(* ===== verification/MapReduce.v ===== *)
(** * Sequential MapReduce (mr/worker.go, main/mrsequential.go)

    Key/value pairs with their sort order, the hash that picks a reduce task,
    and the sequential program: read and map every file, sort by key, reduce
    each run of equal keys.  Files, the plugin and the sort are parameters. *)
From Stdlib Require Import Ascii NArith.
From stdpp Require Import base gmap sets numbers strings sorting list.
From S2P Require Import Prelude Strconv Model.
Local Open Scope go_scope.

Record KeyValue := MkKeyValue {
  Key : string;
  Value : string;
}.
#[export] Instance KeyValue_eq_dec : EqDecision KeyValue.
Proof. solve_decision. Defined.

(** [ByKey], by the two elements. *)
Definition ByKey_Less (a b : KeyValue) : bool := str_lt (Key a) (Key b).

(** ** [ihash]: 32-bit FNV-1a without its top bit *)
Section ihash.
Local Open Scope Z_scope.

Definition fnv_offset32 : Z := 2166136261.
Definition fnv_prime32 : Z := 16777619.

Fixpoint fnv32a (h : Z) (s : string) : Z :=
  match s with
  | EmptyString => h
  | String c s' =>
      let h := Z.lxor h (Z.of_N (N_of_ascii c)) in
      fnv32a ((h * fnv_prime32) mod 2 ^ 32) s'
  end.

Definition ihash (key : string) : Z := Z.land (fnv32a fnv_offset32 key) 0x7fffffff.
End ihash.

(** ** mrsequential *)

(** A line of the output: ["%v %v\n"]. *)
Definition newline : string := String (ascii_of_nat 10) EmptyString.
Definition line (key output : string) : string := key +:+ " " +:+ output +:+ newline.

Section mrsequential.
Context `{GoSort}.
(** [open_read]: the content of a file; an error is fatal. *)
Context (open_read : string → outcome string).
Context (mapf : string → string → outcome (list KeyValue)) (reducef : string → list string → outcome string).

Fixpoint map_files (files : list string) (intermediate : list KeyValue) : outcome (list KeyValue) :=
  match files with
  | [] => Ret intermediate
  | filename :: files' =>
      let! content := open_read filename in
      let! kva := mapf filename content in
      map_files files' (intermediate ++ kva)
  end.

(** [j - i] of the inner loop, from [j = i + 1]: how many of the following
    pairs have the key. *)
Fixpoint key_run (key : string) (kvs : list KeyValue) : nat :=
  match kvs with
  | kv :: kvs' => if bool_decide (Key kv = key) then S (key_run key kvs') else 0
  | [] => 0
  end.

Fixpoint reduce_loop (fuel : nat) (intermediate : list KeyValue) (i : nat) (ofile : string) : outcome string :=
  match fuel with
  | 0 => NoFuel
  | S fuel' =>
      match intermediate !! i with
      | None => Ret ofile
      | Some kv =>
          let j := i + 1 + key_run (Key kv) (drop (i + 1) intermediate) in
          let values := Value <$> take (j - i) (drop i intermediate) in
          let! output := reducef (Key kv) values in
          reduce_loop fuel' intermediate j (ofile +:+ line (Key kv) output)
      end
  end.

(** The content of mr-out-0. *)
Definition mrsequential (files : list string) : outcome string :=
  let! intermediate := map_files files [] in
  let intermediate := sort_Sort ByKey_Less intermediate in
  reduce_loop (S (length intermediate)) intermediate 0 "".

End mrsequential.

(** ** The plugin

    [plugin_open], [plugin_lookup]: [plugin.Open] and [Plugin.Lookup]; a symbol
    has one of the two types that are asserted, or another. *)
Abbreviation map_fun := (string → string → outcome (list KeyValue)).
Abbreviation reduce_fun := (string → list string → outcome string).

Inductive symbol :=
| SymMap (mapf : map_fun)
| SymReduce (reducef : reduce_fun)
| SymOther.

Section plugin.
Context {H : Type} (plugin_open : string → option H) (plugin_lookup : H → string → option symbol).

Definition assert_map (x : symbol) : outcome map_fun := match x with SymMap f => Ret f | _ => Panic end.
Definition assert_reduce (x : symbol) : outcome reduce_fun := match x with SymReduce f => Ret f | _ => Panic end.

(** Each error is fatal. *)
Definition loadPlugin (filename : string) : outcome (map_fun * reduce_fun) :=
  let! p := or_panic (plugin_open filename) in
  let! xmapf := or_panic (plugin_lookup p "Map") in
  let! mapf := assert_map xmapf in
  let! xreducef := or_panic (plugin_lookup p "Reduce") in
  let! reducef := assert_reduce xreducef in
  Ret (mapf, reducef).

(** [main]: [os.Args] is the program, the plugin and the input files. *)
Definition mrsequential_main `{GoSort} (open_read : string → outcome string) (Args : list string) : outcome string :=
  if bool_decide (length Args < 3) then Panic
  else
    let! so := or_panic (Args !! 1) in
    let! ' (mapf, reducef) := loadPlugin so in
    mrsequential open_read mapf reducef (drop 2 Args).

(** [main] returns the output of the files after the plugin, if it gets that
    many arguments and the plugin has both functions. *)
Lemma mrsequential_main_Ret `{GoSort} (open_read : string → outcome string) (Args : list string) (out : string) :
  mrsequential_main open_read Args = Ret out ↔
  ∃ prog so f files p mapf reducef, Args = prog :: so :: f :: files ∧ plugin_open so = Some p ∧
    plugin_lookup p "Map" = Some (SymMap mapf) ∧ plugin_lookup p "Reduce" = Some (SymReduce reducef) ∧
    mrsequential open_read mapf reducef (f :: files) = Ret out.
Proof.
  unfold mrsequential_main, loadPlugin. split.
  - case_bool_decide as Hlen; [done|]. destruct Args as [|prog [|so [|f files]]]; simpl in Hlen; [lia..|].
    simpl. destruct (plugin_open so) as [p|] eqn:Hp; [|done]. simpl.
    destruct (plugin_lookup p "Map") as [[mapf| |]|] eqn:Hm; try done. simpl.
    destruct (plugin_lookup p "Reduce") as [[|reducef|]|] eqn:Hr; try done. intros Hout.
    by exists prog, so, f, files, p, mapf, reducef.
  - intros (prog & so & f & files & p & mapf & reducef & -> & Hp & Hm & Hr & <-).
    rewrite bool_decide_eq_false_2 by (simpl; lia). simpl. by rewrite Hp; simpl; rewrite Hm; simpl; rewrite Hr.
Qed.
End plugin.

::::::

REQUIRED WORK
Scan the data above for the word "newline", then copy every line that holds it.

RESPONSE
Definition newline : string := String (ascii_of_nat 10) EmptyString.
Definition line (key output : string) : string := key +:+ " " +:+ output +:+ newline.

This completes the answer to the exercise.